It's extra complicated under Windows because of issues escaping/wrapping quotes "" and pipes ^|.

Shameless plug, but you might like this: https://github.com/IvanIsCoding/celq

jq is the CLI I like the most, but sometimes even I struggled to understand the queries I wrote in the past. celq uses a more familiar language (CEL)


CEL looks interesting and useful, though it isn't common nor familiar imo (not for me at least). Quoting from https://github.com/google/cel-spec

    # Common Expression Language

    The Common Expression Language (CEL) implements common
    semantics for expression evaluation, enabling different
    applications to more easily interoperate.

    ## Key Applications

    - Security policy: organizations have complex infrastructure
      and need common tooling to reason about the system as a whole
    - Protocols: expressions are a useful data type and require
      interoperability across programming languages and platforms.

That’s some fair criticism, but the same page tells that the language wanted to have a similar syntax to C and JavaScript.

I think my personal preference for syntax would be Python’s. One day I want to try writing a query tool with https://github.com/pydantic/monty


Cool tool! Really appreciate the shoutout to gron in the readme, thanks! :)

I had never heard of CEL, looks useful though, thanks for posting this!

Funny that everyone is linking the tools they wrote for themselves to deal with this problem. I am no exception. I wrote one that just lets you write JavaScript. Imagine my surprise that this extremely naive implementation was faster than jq, even on large files.

    $ cat package.json | dq 'Object.keys(data).slice(0, 5)'
    [ "name", "type", "version", "scripts", "dependencies" ]
https://crespo.business/posts/dq-its-just-js/

Love it. This is so clearly the way to solve the jq writeability problem. I’m going to replace jq with this immediately.

Thanks. Can you say more about why TypeScript with Deno is your scripting language of choice?

I’ve always meant to write a post about this. Bun is pretty similar and has the `$` helper from dax built in. In the past I would have used Python for scripts that were too complicated for Bash. But the type system in Python is still not great. TypeScript’s is great: flexible, intuitive, powerful inference so you don’t have to do many annotations.
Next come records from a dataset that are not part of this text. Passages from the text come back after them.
(** * Verification of [src/assets/icons/create_icons.py]

    The script draws a speaker icon at four fixed sizes with PIL and saves
    each as [icon-{size}.png]; when the import of PIL raises [ImportError]
    it writes one-line text placeholders under the same names.

    The embedding is shallow: Python integers are [Z] ([//] is [Z.div],
    both round towards minus infinity), strings are [string], the working
    directory is a finite map from file names to files, and the script's
    statements are computations in a small state-and-exception monad.
    PIL and the operating system are outside the script; every call into
    them is answered by an oracle that says whether the call raises. *)

From Stdlib Require Import ZArith List String Ascii Lia Bool.
From stdpp Require Import gmap strings pretty.
Import ListNotations.
Open Scope Z_scope.

(** ** Data *)

(** A colour is the 4-tuple [(r, g, b, a)] the script passes to PIL; a box is
    the 4-element list [[x0, y0, x1, y1]]. *)
Definition Color : Type := Z * Z * Z * Z.
Definition Box : Type := Z * Z * Z * Z.

(** The two [ImageDraw] primitives the script calls, with the arguments it
    passes. *)
Inductive DrawCall : Type :=
| rectangle (xy : Box) (fill outline : Color)
| arc (xy : Box) (start stop : Z) (fill : Color) (width : Z).

(** An in-memory image: the arguments of [Image.new] and the drawing calls
    applied to it so far, oldest first. Rasterisation and PNG encoding are
    PIL's and are functions of this value. *)
Record Image : Type := mkImage {
  mode : string;
  dims : Z * Z;
  color : Color;
  drawn : list DrawCall
}.

(** What a file of the working directory holds: an image written by
    [img.save], or text written through [open(name, 'w')]. *)
Inductive File : Type :=
| PngFile (img : Image)
| TextFile (content : string).

(** The exception classes that matter to the handler. [ModuleNotFoundError]
    is the subclass of [ImportError] raised for a missing package. *)
Inductive exn : Type :=
| ImportError
| ModuleNotFoundError
| OSError
| PermissionError
| ValueError
| MemoryError
| KeyboardInterrupt.

(** [except ImportError] matches the class and its subclasses. *)
Definition isinstance_ImportError (e : exn) : bool :=
  match e with
  | ImportError | ModuleNotFoundError => true
  | _ => false
  end.

(** The calls that leave the script. *)
Inductive Call : Type :=
| import_PIL
| Image_new (size : Z)
| ImageDraw_Draw (size : Z)
| draw_rectangle (size : Z)
| draw_arc (size : Z) (i : Z)
| img_save (name : string)
| print (line : string)
| open_w (name : string)
| f_write (name : string).

(** The environment: for each call, the exception it raises, if any. *)
Definition World : Type := Call -> option exn.

(** Process state: working directory, standard output, and (as a history
    variable) the calls made so far, oldest first. *)
Record State : Type := mkState {
  fs : gmap string File;
  stdout : string;
  history : list Call
}.

Inductive Outcome (A : Type) : Type :=
| Return (a : A)
| Raise (e : exn).
Arguments Return {A} a.
Arguments Raise {A} e.

(** ** The monad of statements *)

Definition M (A : Type) : Type := State -> Outcome A * State.

Definition ret {A} (a : A) : M A := fun s => (Return a, s).

Definition bind {A B} (m : M A) (k : A -> M B) : M B :=
  fun s =>
    match m s with
    | (Return a, s') => k a s'
    | (Raise e, s') => (Raise e, s')
    end.

Notation "'let*' x ':=' m 'in' k" := (bind m (fun x => k))
  (at level 10, x name, m at level 100, k at level 200).

(** [for x in xs: body x] *)
Fixpoint for_each {A} (xs : list A) (body : A -> M unit) : M unit :=
  match xs with
  | [] => ret tt
  | x :: rest => let* _ := body x in for_each rest body
  end.

(** [for x in xs: acc = body acc x], for a loop that updates a local. *)
Fixpoint for_fold {A B} (xs : list A) (body : B -> A -> M B) (acc : B) : M B :=
  match xs with
  | [] => ret acc
  | x :: rest => let* acc' := body acc x in for_fold rest body acc'
  end.

(** [try: body except <class>: handler] *)
Definition try_except (body : M unit) (catches : exn -> bool)
    (handler : M unit) : M unit :=
  fun s =>
    match body s with
    | (Return a, s') => (Return a, s')
    | (Raise e, s') => if catches e then handler s' else (Raise e, s')
    end.

Definition record_call (c : Call) (s : State) : State :=
  mkState (fs s) (stdout s) (history s ++ [c]).

Definition set_file (name : string) (f : File) (s : State) : State :=
  mkState (<[name := f]> (fs s)) (stdout s) (history s).

Definition nl : string := String (ascii_of_nat 10) EmptyString.

Definition emit (line : string) (s : State) : State :=
  mkState (fs s) (stdout s +:+ line +:+ nl) (history s).

(** [f.write(data)] on a file opened for writing appends to what the file
    holds since it was opened. *)
Definition append_file (name data : string) (s : State) : State :=
  match fs s !! name with
  | Some (TextFile old) => set_file name (TextFile (old +:+ data)) s
  | _ => set_file name (TextFile data) s
  end.

(** [range(n)] *)
Definition range (n : nat) : list Z := map Z.of_nat (seq 0 n).

(** [f'icon-{size}.png'] *)
Definition icon_name (size : Z) : string :=
  "icon-" +:+ pretty size +:+ ".png".

(** ** Geometry: the locals of the rendering loop, as functions of [size] *)

Definition margin (size : Z) : Z := Z.max 2 (size / 8).
Definition box_width (size : Z) : Z := size / 3.
Definition box_height (size : Z) : Z := size / 2.
Definition box_x (size : Z) : Z := margin size.
Definition box_y (size : Z) : Z := (size - box_height size) / 2.
Definition wave_x (size : Z) : Z := box_x size + box_width size + margin size.
Definition center_y (size : Z) : Z := size / 2.
Definition radius (size i : Z) : Z := (i + 1) * (size / 8).

Definition sizes : list Z := [16; 32; 48; 128].

Definition fallback_notice : string :=
  "PIL not available, creating simple text files as placeholders".

(** ** The script *)

Section Script.
Variable w : World.

(** A call into the environment: it is recorded, then either raises what
    the oracle says or takes effect. *)
Definition perform (c : Call) (effect : State -> State) : M unit :=
  fun s =>
    let s1 := record_call c s in
    match w c with
    | Some e => (Raise e, s1)
    | None => (Return tt, effect s1)
    end.

Definition py_print (line : string) : M unit := perform (print line) (emit line).

Definition new_image (size : Z) : M Image :=
  let* _ := perform (Image_new size) id in
  ret (mkImage "RGBA" (size, size) (0, 0, 0, 0) []).

Definition new_draw (size : Z) : M unit := perform (ImageDraw_Draw size) id.

Definition do_rectangle (size : Z) (img : Image) (xy : Box)
    (fill outline : Color) : M Image :=
  let* _ := perform (draw_rectangle size) id in
  ret (mkImage (mode img) (dims img) (color img)
         (drawn img ++ [rectangle xy fill outline])).

Definition do_arc (size i : Z) (img : Image) (xy : Box) (start stop : Z)
    (fill : Color) (width : Z) : M Image :=
  let* _ := perform (draw_arc size i) id in
  ret (mkImage (mode img) (dims img) (color img)
         (drawn img ++ [arc xy start stop fill width])).

Definition save (img : Image) (name : string) : M unit :=
  perform (img_save name) (set_file name (PngFile img)).

(** Lines 35-39: one iteration of [for i in range(3)]. *)
Definition sound_wave (size : Z) (img : Image) (i : Z) : M Image :=
  let radius := (i + 1) * (size / 8) in
  if wave_x size + radius <? size - margin size then
    do_arc size i img
      (wave_x size - radius, center_y size - radius,
       wave_x size + radius, center_y size + radius)
      (-30) 30 (64, 128, 255, 255) (Z.max 1 (size / 32))
  else ret img.

(** Lines 13-42: one iteration of [for size in sizes]. *)
Definition render (size : Z) : M unit :=
  let* img := new_image size in
  let* _ := new_draw size in
  let* img := do_rectangle size img
           (box_x size, box_y size,
            box_x size + box_width size, box_y size + box_height size)
           (64, 128, 255, 255) (32, 64, 128, 255) in
  let* img := for_fold (range 3) (sound_wave size) img in
  let* _ := save img (icon_name size) in
  py_print ("Created icon-" +:+ pretty size +:+ ".png").

(** Lines 47-48: [with open(name, 'w') as f: f.write(...)]. Opening for
    writing creates or truncates the file. *)
Definition placeholder (size : Z) : M unit :=
  let* _ := perform (open_w (icon_name size)) (set_file (icon_name size) (TextFile "")) in
  perform (f_write (icon_name size))
    (append_file (icon_name size)
       ("# Placeholder icon " +:+ pretty size +:+ "x" +:+ pretty size +:+ nl)).

(** Lines 7-42, the body of [try]. *)
Definition try_block : M unit :=
  let* _ := perform import_PIL id in
  for_each sizes render.

(** Lines 45-48, the body of [except ImportError]. *)
Definition except_block : M unit :=
  let* _ := py_print fallback_notice in
  for_each [16; 32; 48; 128] placeholder.

Definition main : M unit :=
  try_except try_block isinstance_ImportError except_block.
End Script.

(** A process starts with nothing printed and no call made; the working
    directory may hold anything. *)
Definition start (dir : gmap string File) : State := mkState dir "" [].

Definition run (w : World) (dir : gmap string File) : Outcome unit * State :=
  main w (start dir).

(** ** Environments *)

(** Every call succeeds: PIL is installed and the directory is writable. *)
Definition all_ok : World := fun _ => None.

(** PIL is not installed; everything else works. *)
Definition no_PIL : World :=
  fun c => match c with import_PIL => Some ModuleNotFoundError | _ => None end.

(** The rendering path: no call raises. *)
Definition rendering (w : World) : Prop := forall c, w c = None.

(** The placeholder path: the import raises an [ImportError] and no other
    call raises. *)
Definition capability_unavailable (w : World) : Prop :=
  (exists e, w import_PIL = Some e /\ isinstance_ImportError e = true) /\
  forall c, c <> import_PIL -> w c = None.

(** A rendering call raises [ImportError] after the first icon is complete:
    [img.save] for size 32 fails while loading an encoder module. Every other
    call, the import of PIL included, succeeds. *)
Definition save_32_fails_import : World :=
  fun c =>
    match c with
    | img_save name => if String.eqb name "icon-32.png" then Some ImportError else None
    | _ => None
    end.

(** The directory is read-only: creating [icon-16.png] is refused. *)
Definition read_only_dir (import : option exn) : World :=
  fun c =>
    match c with
    | import_PIL => import
    | img_save _ | open_w _ => Some PermissionError
    | _ => None
    end.

(** PIL is not installed and the disk is full: files can be created but
    nothing can be written to them. *)
Definition disk_full : World :=
  fun c =>
    match c with
    | import_PIL => Some ModuleNotFoundError
    | f_write _ => Some OSError
    | _ => None
    end.

(** ** Observations *)

Definition is_rectangle (d : DrawCall) : bool :=
  match d with rectangle _ _ _ => true | arc _ _ _ _ _ => false end.

Definition is_arc (d : DrawCall) : bool :=
  match d with arc _ _ _ _ _ => true | rectangle _ _ _ => false end.

(** Centre and radius of the circle whose bounding box is [xy]. *)
Definition arc_center (xy : Box) : Z * Z :=
  let '(x0, y0, x1, y1) := xy in ((x0 + x1) / 2, (y0 + y1) / 2).

Definition arc_radius (xy : Box) : Z :=
  let '(x0, _, x1, _) := xy in (x1 - x0) / 2.

(** Both corners of [xy] are pixels of the canvas of [img]. *)
Definition inside_canvas (img : Image) (xy : Box) : Prop :=
  let '(x0, y0, x1, y1) := xy in
  let '(width, height) := dims img in
  0 <= x0 /\ x0 <= x1 /\ x1 < width /\ 0 <= y0 /\ y0 <= y1 /\ y1 < height.

(** The file-creating calls of a history, by file name, oldest first. *)
Definition artifacts_created (h : list Call) : list string :=
  flat_map (fun c => match c with
                     | img_save name | open_w name => [name]
                     | _ => []
                     end) h.

(** The calls each block of the script can make. *)
Definition in_try_block (c : Call) : bool :=
  match c with
  | import_PIL | Image_new _ | ImageDraw_Draw _ | draw_rectangle _
  | draw_arc _ _ | img_save _ => true
  | print line => negb (String.eqb line fallback_notice)
  | open_w _ | f_write _ => false
  end.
And Deno with URL imports mean you can have a single-file script with external dependencies and it just works. (Python does this now too with inline dependencies and uv run.) Deno and Bun also come with decent APIs that are not quite a standard library but help a lot. Deno has a stdlib too.
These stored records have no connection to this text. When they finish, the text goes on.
(** * vault-nexus-eternal: Store40D and ElephantMemory

    A shallow embedding of [src/core/store40d.py] and
    [src/core/elephant_memory.py], with the part of the Python runtime
    the two classes rely on (values, [str]/[repr], [json.dumps],
    comparisons, [hashlib.sha256]), and the properties of the
    specification established against it. *)

From Stdlib Require Import ZArith NArith Floats String Ascii List DecimalString Lia Sorted
  OrderedTypeEx.
From stdpp Require Import base option list gmap strings sorting.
https://docs.deno.com/runtime/reference/std/

You can see in my other scripts in my dotfiles that between dax for shelling out and cliffy or commander.js as a CLI builder, TS is a great language for building little CLIs.

https://github.com/david-crespo/dotfiles/tree/main/bin


Love it!

It's because .json itself has so much useless cruft it's often annoying to deal with. I am forever indebted for younger self forcing me to learn Clojure. Most of the time I choose not even bother with JSON anymore - EDN semantically so much cleaner - it's almost twice compact (yet lossless), it's far more readable (quotes and commas are optional), and easier to work with structurally. These days I'd use borkdude/jet or babashka and then deal with data in Clojure REPL - there I can inspect it from all sorts of angles, it's far easier to group, sort, slice, dice, map and filter through it. One can even easily visualize the data using djblue/portal. Why most people strangulate themselves with confusing jq operators unnecessarily, I would never understand. Clojure is not that hard, maybe learn some basics, it comes handy a lot. Even when your team doesn't have any Clojure code.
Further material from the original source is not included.